J’arrive au Revolution Roasters avec un léger retard. Le café est baigné d’une lumière douce, filtrée par les rideaux qui laissent entrevoir la mer calme en arrière-plan. Dehors, le soleil illumine la journée, tandis qu’à l’intérieur, une ambiance cosy et réconfortante règne. Autour de moi, les bruits feutrés des conversations se mêlent aux doux cliquetis des tasses en porcelaine. Je prends une inspiration, savourant un instant l’odeur de café fraîchement moulu qui embaume l’air. L’endroit parfait pour une rencontre, songe-je avec un sourire intérieur. Mon regard parcourt la pièce, cherchant mon rendez-vous. Il est là, assis près d’une fenêtre dont la vue donne sur la plage. Excellent choix. Je remets une mèche de cheveux en place, puis j’avance vers lui, alors qu’il est absorbé par son téléphone. Une fois devant lui, je lui dis d’une voix claire : - Bonjour… A ces mots, je me contente de lâcher un léger rictus, puis d’attendre qu’il daigne enfin lever les yeux. Ne me voyant pas partir, il réalise alors son erreur et se lève.

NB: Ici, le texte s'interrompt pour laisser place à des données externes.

(* ------------------------------------------------------------------ *)
(** ** Claims about [teeConsumers] *)

(** C5 counterexample: with no consumers the error is a plain [Error], not a
    TypeError; an unknown [kind] is not rejected up front: the [map]
    consumer before it has already pulled the source and called its [fn]
    when the plain [Error] is raised; and over an empty array an unknown kind
    raises nothing and leaves [0] in its result slot. *)
Lemma tee_validation_counterexample :
  teeConsumers (VArr [qnum 1]) [] =
    Some (inl (PlainError "At least one consumer must be provided"), 0, []) /\
  teeConsumers (VArr [qnum 1])
    [AObj (mkDesc (Some (VStr "map")) (Some (FFun ex_double)) None);
     AObj (mkDesc (Some (VStr "scan")) (Some (FFun ex_noop)) None)] =
    Some (inl (PlainError "Unknown consumer kind"), 2, [(0, [qnum 1; num_of_nat 0])]) /\
  teeConsumers (VArr [])
    [AObj (mkDesc (Some (VStr "scan")) (Some (FFun ex_noop)) None)] =
    Some (inr [VNum 0], 1, []).
Proof. split; [|split]; vm_compute; reflexivity. Qed.

(** C5 (amended): on an array, [teeConsumers] with no consumers raises a
    plain [Error]; if some consumer is not an object with a string [kind] and
    a function [fn], it raises a TypeError; in both cases before any pull
    (0 pulls) and before any [fn] call (empty trace). A [kind] outside
    map/filter/reduce/forEach is not checked up front: over a non-empty
    array, the consumers before it (of recognised kinds) run first over the
    whole source, making all their [fn] calls, and it then raises a plain
    [Error] on the first element its own cursor yields, before any [fn] call
    of its own or of a later consumer. The source is then pulled [|S| + 1]
    times when consumers ran before it, and once (for that first element)
    when it is the first consumer. *)
Theorem tee_validation (S : list val) (cs : list arg) (ds1 ds2 : list desc) (d : desc)
    (x : val) (r : list val) :
  teeConsumers (VArr S) [] =
    Some (inl (PlainError "At least one consumer must be provided"), 0, []) /\
  (Exists (fun c => well_formed_consumer c = false) cs ->
   exists msg, teeConsumers (VArr S) cs = Some (inl (TypeError msg), 0, [])) /\
  (Forall (fun d => well_formed_consumer (AObj d) = true) (ds1 ++ d :: ds2) ->
   Forall (fun d => known_kind d = true) ds1 -> known_kind d = false ->
   (Z.of_nat (length (ds1 ++ d :: ds2)) < 2 ^ 32)%Z ->
   teeConsumers (VArr (x :: r)) (map AObj (ds1 ++ d :: ds2)) =
     Some (inl (PlainError "Unknown consumer kind"),
           match ds1 with [] => 1 | _ => Datatypes.S (length (x :: r)) end,
           all_calls (x :: r) 0 ds1)).
Proof.
  split; [reflexivity|]. split.
  - intros Hex. destruct (validate_consumers_error cs Hex) as [msg Hv]. exists msg.
    unfold teeConsumers. destruct cs; [inversion Hex|]. rewrite Hv. reflexivity.
  - intros Hwf Hk1 Hd Hlen.
    assert (Hv : validate_consumers (map AObj (ds1 ++ d :: ds2)) = inr (ds1 ++ d :: ds2))
      by (apply validate_well_formed; exact Hwf).
    assert (Hne : map AObj (ds1 ++ d :: ds2) <> []) by (destruct ds1; discriminate).
    assert (Hlen' : (Z.of_nat (length (map AObj (ds1 ++ d :: ds2))) < 2 ^ 32)%Z)
      by (rewrite length_map; exact Hlen).
    rewrite (teeConsumers_run (x :: r) _ _ Hne Hv Hlen').
    assert (Hk : Forall (fun d => known_kind d = true /\ exists f, d_fn d = Some (FFun f)) ds1).
    { apply Forall_app in Hwf as (Hwf1 & _).
      apply Forall_forall. intros d1 Hd1. split.
      - rewrite Forall_forall in Hk1. auto.
      - rewrite Forall_forall in Hwf1. apply well_formed_fn. auto. }
    assert (HN : length ds1 < length (ds1 ++ d :: ds2)) by (rewrite length_app; cbn; lia).
    destruct (run_consumers_prefix (x :: r) (length (ds1 ++ d :: ds2)) ds1 0
                (init_splitter (x :: r) None (length (ds1 ++ d :: ds2))) []
                (Inv_init (x :: r) (length (ds1 ++ d :: ds2)) ltac:(lia))
                (Inv_done_init (length (ds1 ++ d :: ds2)) (x :: r)) ltac:(cbn; lia)) as
      (st1 & HI1 & _ & Hfr1 & Heq1 & Hx1 & Hrun); [| exact Hk |].
    { intros j _ Hj. unfold lpos, offset, elems_pulled, pos_of, done_of, init_splitter; cbn.
      rewrite !lookup_total_replicate_2 by lia. auto. }
    destruct (Hfr1 (length ds1) ltac:(lia) HN) as (Hl & Hdn).
    pose proof (for_of_unknown_first (x :: r) _ (length (x :: r)) (length ds1) d (init_vars d) st1
                  ([] ++ all_calls (x :: r) 0 ds1) x r HI1 HN Hdn Hl eq_refl Hd) as Hf.
    assert (Hstep : run_consumers (Datatypes.S (length (x :: r))) (0 + length ds1) (d :: ds2) st1
                      ([] ++ all_calls (x :: r) 0 ds1) =
                    Some (inl (PlainError "Unknown consumer kind"),
                          snd (cursor_return (length ds1) VUndef (snd (next (length ds1) st1))),
                          [] ++ all_calls (x :: r) 0 ds1))
      by (cbn [run_consumers Nat.add]; rewrite Hf; reflexivity).
    rewrite (Hrun _ _ _ _ Hstep), cursor_return_pulls. cbn [app].
    destruct ds1 as [|d1 ds1'].
    + rewrite (Heq1 eq_refl). vm_compute. reflexivity.
    + destruct (next (length (d1 :: ds1')) st1) as [res st1'] eqn:Hn.
      destruct (next_core _ _ _ _ _ _ HI1 HN Hn) as (_ & Hex & _).
      pose proof (inv_pulls _ _ _ HI1) as Hp. rewrite (Hx1 ltac:(left; discriminate)) in Hp.
      cbn [snd]. rewrite (proj2 (Hex (Hx1 ltac:(left; discriminate)))), Hp. reflexivity.
Qed.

Soudain, tout vacille. Le temps ralentit, le monde se suspend. Je reste figée, incapable de comprendre ce que je vois. Comme si une partie de moi refusait d'accepter l'évidence. Puis, la réalité s'impose, brutale, inéluctable. Ce visage, ce regard… Rome. Mon cœur se serre en prononçant son nom dans ma tête, me tirant brusquement de mon déni. Dans un geste instinctif, mes mains se crispent sur les manches de mon perfecto, incapable de cacher ma stupeur. Une vague de souvenirs me submerge, alors qu'un frisson parcourt mon être. Chaque instant partagé, chaque promesse non tenue, chaque blessure remonte à la surface avec force. Comme si ma vie défilait sous mes yeux. Extérieurement, je reste impassible, mais intérieurement, c'est une toute autre histoire. Mon regard s'accroche au sien, cherchant des réponses sur sa venue. Pourquoi maintenant ? Pourquoi, lui, après tout ce temps ? Mes lèvres se plissent à peine sous l'émotion contenue, alors que la colère monte en moi. - Toi… Ici ? Ma voix est plus mordante que je ne le veux, mais rien ne laisse deviner l'ouragan qui menace d'éclater. Pas lui. Pas maintenant. Je veux fuir, mais je reste droite, les pieds fermement ancrés au sol. Pourtant, tout en moi me hurle que je ne devrais pas être là.